Spock Messiah sttos(n-3 Page 3
Kirk swung his command chair to his right. “Lieutenant Uhura, we’re getting out of here. Open a channel to Starfleet, give them our situation, and tell them we’re leaving Kyros until things quiet down.”
“Aye, sir,” Uhura replied. She placed a hypertronic earphone in one ear and turned toward her console.
“In the meantime,” Kirk was saying to McCoy, “Spock and his department can pin down the reason for that intensity increase…”
Suddenly, he was interrupted by an exclamation from the communications officer.
“Captain, I’ve lost contact with Starfleet,” Uhura said. “I sent out the standard signal, but when I listened for their recognition call, a blast of QRM nearly blew out my eardrum.”
“Malfunction, Lieutenant?” Kirk asked.
“Checking now, sir,” she replied. Hesitantly, she replaced the earphone and bent over her panel. After a full five minutes of rapid checking, she straightened. “Negative, sir. Everything is in order, but there is something interfering on the sub-space bands.”
“That’s impossible,” Kirk said. “Helman, scan sub-space.”
The tall science officer bent over his console and moments later snapped upright with a look of surprise. “Computer!” he snapped, “check antenna and sensor circuits for malfunction.” He swung toward Kirk who had come out of his chair at Helman’s order to the computer. “Captain, you won’t believe this…”
“All sub-space sensors fully operational,” the computer said after a small pause.
“Put it on the main screen,” Kirk ordered.

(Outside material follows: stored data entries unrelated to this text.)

(** * summer_internships_scraper: the scraper pipeline, verified

    A shallow embedding of
    - [models/offers.py]   (the [JobOffer] record and its [get_hash]),
    - [scraper/scraper.py] (the [LinkedInScraper] class),
    - [main.py]            (the orchestrator),
    followed by the properties of the specification that concern them.

    Conventions of the embedding.
    - A Python [str] is a [string] whose characters are the code points
      0..255 (Latin-1); [str.lower], [str.strip] and the UTF-8 encoder are
      the restrictions of the Python ones to that range.
    - A function that may raise returns a [result]; exceptions are the
      constructors of [exn], and [raise ... from err] keeps [err] as a field.
    - The network is a [ClientSession]: a function from the requested URL to
      what the request yields.  Every request is recorded in a trace. *)

From Stdlib Require Import ZArith NArith Ascii List Lia Bool.
From Stdlib Require String.
From stdpp Require Import base gmap strings fin_maps.
Import ListNotations.

(* ===================================================================== *)
(** * Text: Python [str] on the Latin-1 range                              *)
(* ===================================================================== *)

Module Text.

(** [c.isspace()]: the characters [str.strip()] removes. *)
Definition isspace (c : ascii) : bool :=
  let n := N_of_ascii c in
  (((9 <=? n) && (n <=? 13)) || ((28 <=? n) && (n <=? 32))
   || (n =? 133) || (n =? 160))%N.

(** [c.lower()]: A-Z and the accented capitals 0xC0-0xDE (0xD7, the
    multiplication sign, apart) move up by 32. *)
Definition lower_char (c : ascii) : ascii :=
  let n := N_of_ascii c in
  if (((65 <=? n) && (n <=? 90))
      || ((192 <=? n) && (n <=? 222) && negb (n =? 215)))%N
  then ascii_of_N (n + 32) else c.

Fixpoint lower (s : string) : string :=
  match s with
  | EmptyString => EmptyString
  | String c s' => String (lower_char c) (lower s')
  end.

Fixpoint lstrip (s : string) : string :=
  match s with
  | EmptyString => EmptyString
  | String c s' => if isspace c then lstrip s' else s
  end.

Fixpoint rstrip (s : string) : string :=
  match s with
  | EmptyString => EmptyString
  | String c s' =>
      match rstrip s' with
      | EmptyString => if isspace c then EmptyString else String c EmptyString
      | r => String c r
      end
  end.

(** [s.strip()] *)
Definition strip (s : string) : string := rstrip (lstrip s).

(** [s.startswith(p)] *)
Fixpoint startswith (p s : string) : bool :=
  match p, s with
  | EmptyString, _ => true
  | String _ _, EmptyString => false
  | String a p', String b s' => if ascii_dec a b then startswith p' s' else false
  end.

(** [p in s] *)
Fixpoint contains (p s : string) : bool :=
  match s with
  | EmptyString => startswith p EmptyString
  | String _ s' => startswith p s || contains p s'
  end.

(** [s.replace(old, new)] for a one-character [old]. *)
Fixpoint replace_char (old : ascii) (new : string) (s : string) : string :=
  match s with
  | EmptyString => EmptyString
  | String c s' =>
      if ascii_dec c old then new +:+ replace_char old new s'
      else String c (replace_char old new s')
  end.

(** [any(f(x) for x in xs)] *)
Definition any {A} (f : A -> bool) (xs : list A) : bool := existsb f xs.

(** The mathematical notion the claims speak of: [p] occurs in [s]. *)
Definition Substring (p s : string) : Prop :=
  exists pre post, s = pre +:+ p +:+ post.

(** First and last character of a non-empty string. *)
Definition head_char (s : string) : option ascii :=
  match s with EmptyString => None | String c _ => Some c end.

Fixpoint last_char (s : string) : option ascii :=
  match s with
  | EmptyString => None
  | String c EmptyString => Some c
  | String _ s' => last_char s'
  end.

(** A keyword that [strip] cannot cut: it begins and ends on a
    character that is not white space. *)
Definition solid (p : string) : bool :=
  match head_char p, last_char p with
  | Some a, Some b => negb (isspace a) && negb (isspace b)
  | _, _ => false
  end.

End Text.

(* ===================================================================== *)
(** * Exceptions and results                                              *)
(* ===================================================================== *)

(** The exceptions the modelled code raises.  [ParsingError] and
    [ScrapingError] are the classes of [utils/exceptions.py]; the second
    field of [ParsingError] is its [__cause__]. *)
Inductive exn : Type :=
| TypeError (msg : string)
| AttributeError (msg : string)
| ClientError (msg : string)
| ScrapingError (msg : string)
| ParsingError (msg : string) (cause : exn).

Inductive result (A : Type) : Type :=
| Ok (a : A)
| Raise (e : exn).
Arguments Ok {A} a.
Arguments Raise {A} e.

Definition bind {A B} (r : result A) (k : A -> result B) : result B :=
  match r with
  | Ok a => k a
  | Raise e => Raise e
  end.

Notation "'try!' x <- r ; k" := (bind r (fun x => k))
  (at level 10, x name, r at level 100, k at level 200,
   format "'[v' 'try!'  x  <-  r ; '/' k ']'").

(* ===================================================================== *)
(** * hashlib.md5 and str.encode                                          *)
(* ===================================================================== *)

(** MD5 (RFC 1321) on byte strings; a byte is a [Z] in 0..255 and a word
    a [Z] in 0..2^32-1, additions wrapping around. *)
Module MD5.
Local Open Scope Z_scope.

Definition wrap32 (x : Z) : Z := Z.land x 0xFFFFFFFF.
Definition add32 (a b : Z) : Z := wrap32 (a + b).
Definition not32 (x : Z) : Z := Z.lxor x 0xFFFFFFFF.
Definition rotl32 (x n : Z) : Z :=
  wrap32 (Z.lor (Z.shiftl x n) (Z.shiftr x (32 - n))).

Definition s_table : list Z :=
  [7; 12; 17; 22; 7; 12; 17; 22; 7; 12; 17; 22; 7; 12; 17; 22;
   5; 9; 14; 20; 5; 9; 14; 20; 5; 9; 14; 20; 5; 9; 14; 20;
   4; 11; 16; 23; 4; 11; 16; 23; 4; 11; 16; 23; 4; 11; 16; 23;
   6; 10; 15; 21; 6; 10; 15; 21; 6; 10; 15; 21; 6; 10; 15; 21].

Definition K_table : list Z :=
  [0xd76aa478; 0xe8c7b756; 0x242070db; 0xc1bdceee;
   0xf57c0faf; 0x4787c62a; 0xa8304613; 0xfd469501;
   0x698098d8; 0x8b44f7af; 0xffff5bb1; 0x895cd7be;
   0x6b901122; 0xfd987193; 0xa679438e; 0x49b40821;
   0xf61e2562; 0xc040b340; 0x265e5a51; 0xe9b6c7aa;
   0xd62f105d; 0x02441453; 0xd8a1e681; 0xe7d3fbc8;
   0x21e1cde6; 0xc33707d6; 0xf4d50d87; 0x455a14ed;
   0xa9e3e905; 0xfcefa3f8; 0x676f02d9; 0x8d2a4c8a;
   0xfffa3942; 0x8771f681; 0x6d9d6122; 0xfde5380c;
   0xa4beea44; 0x4bdecfa9; 0xf6bb4b60; 0xbebfbc70;
   0x289b7ec6; 0xeaa127fa; 0xd4ef3085; 0x04881d05;
   0xd9d4d039; 0xe6db99e5; 0x1fa27cf8; 0xc4ac5665;
   0xf4292244; 0x432aff97; 0xab9423a7; 0xfc93a039;
   0x655b59c3; 0x8f0ccc92; 0xffeff47d; 0x85845dd1;
   0x6fa87e4f; 0xfe2ce6e0; 0xa3014314; 0x4e0811a1;
   0xf7537e82; 0xbd3af235; 0x2ad7d2bb; 0xeb86d391].

Definition at_ (l : list Z) (i : Z) : Z := nth (Z.to_nat i) l 0.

As Helman complied, it was Kirk’s turn to feel surprise. The main screen showed a cloud-like formation, vast, pulsing, and ominous. It seemed to swell visibly toward Kirk, expanding outward evenly in all directions. Throughout it, hot spots and radiation peak points flared with rapidity and in close proximity to one another; it seemed as if the bridge crew was peering into the heart of an exploding sun.
“What is that?” Kirk asked.
Helman, looking puzzled, tried to answer. “It’s radiation, sir, and it must be a sub-space aspect of the front we’ve been tracking, but what it’s doing down there is beyond me.”
“Captain,” Chekov said, “it’s moving toward us at Warp Ten!”
Kirk stared at Chekov for a moment. “Warp Ten?” He glanced back at the visual monitor. “Whatever it is, Mr. Helman, it’s beyond me, too.” Looking at Chekov, Kirk said, “Prepare a course, Ensign, 246, Mark 347. Mr. Sulu, we’ll move out at Warp Factor Six as soon as the survey party is aboard. Uhura, once we’re out of this hash, contact Starfleet, give them a position report, and transmit full information on this radiation.”
As the navigator and the helmsman began laying in the course necessary to take the Enterprise out of harm’s way, Kirk stabbed a button on the arm of the command chair.
“Transporter room,” someone replied.
“This is the captain. Has the survey party been beamed up yet?”
“No sir,” the transporter officer replied. “They’re waiting for Commander Spock. Lieutenant Dawson just checked in and said he’s had no word from Mr. Spock all day. I was about to call you, sir.”
Kirk frowned at the news. Such behavior was completely uncharacteristic for the precise, punctual science officer. Kirk immediately was afraid something had happened to his Vulcan friend.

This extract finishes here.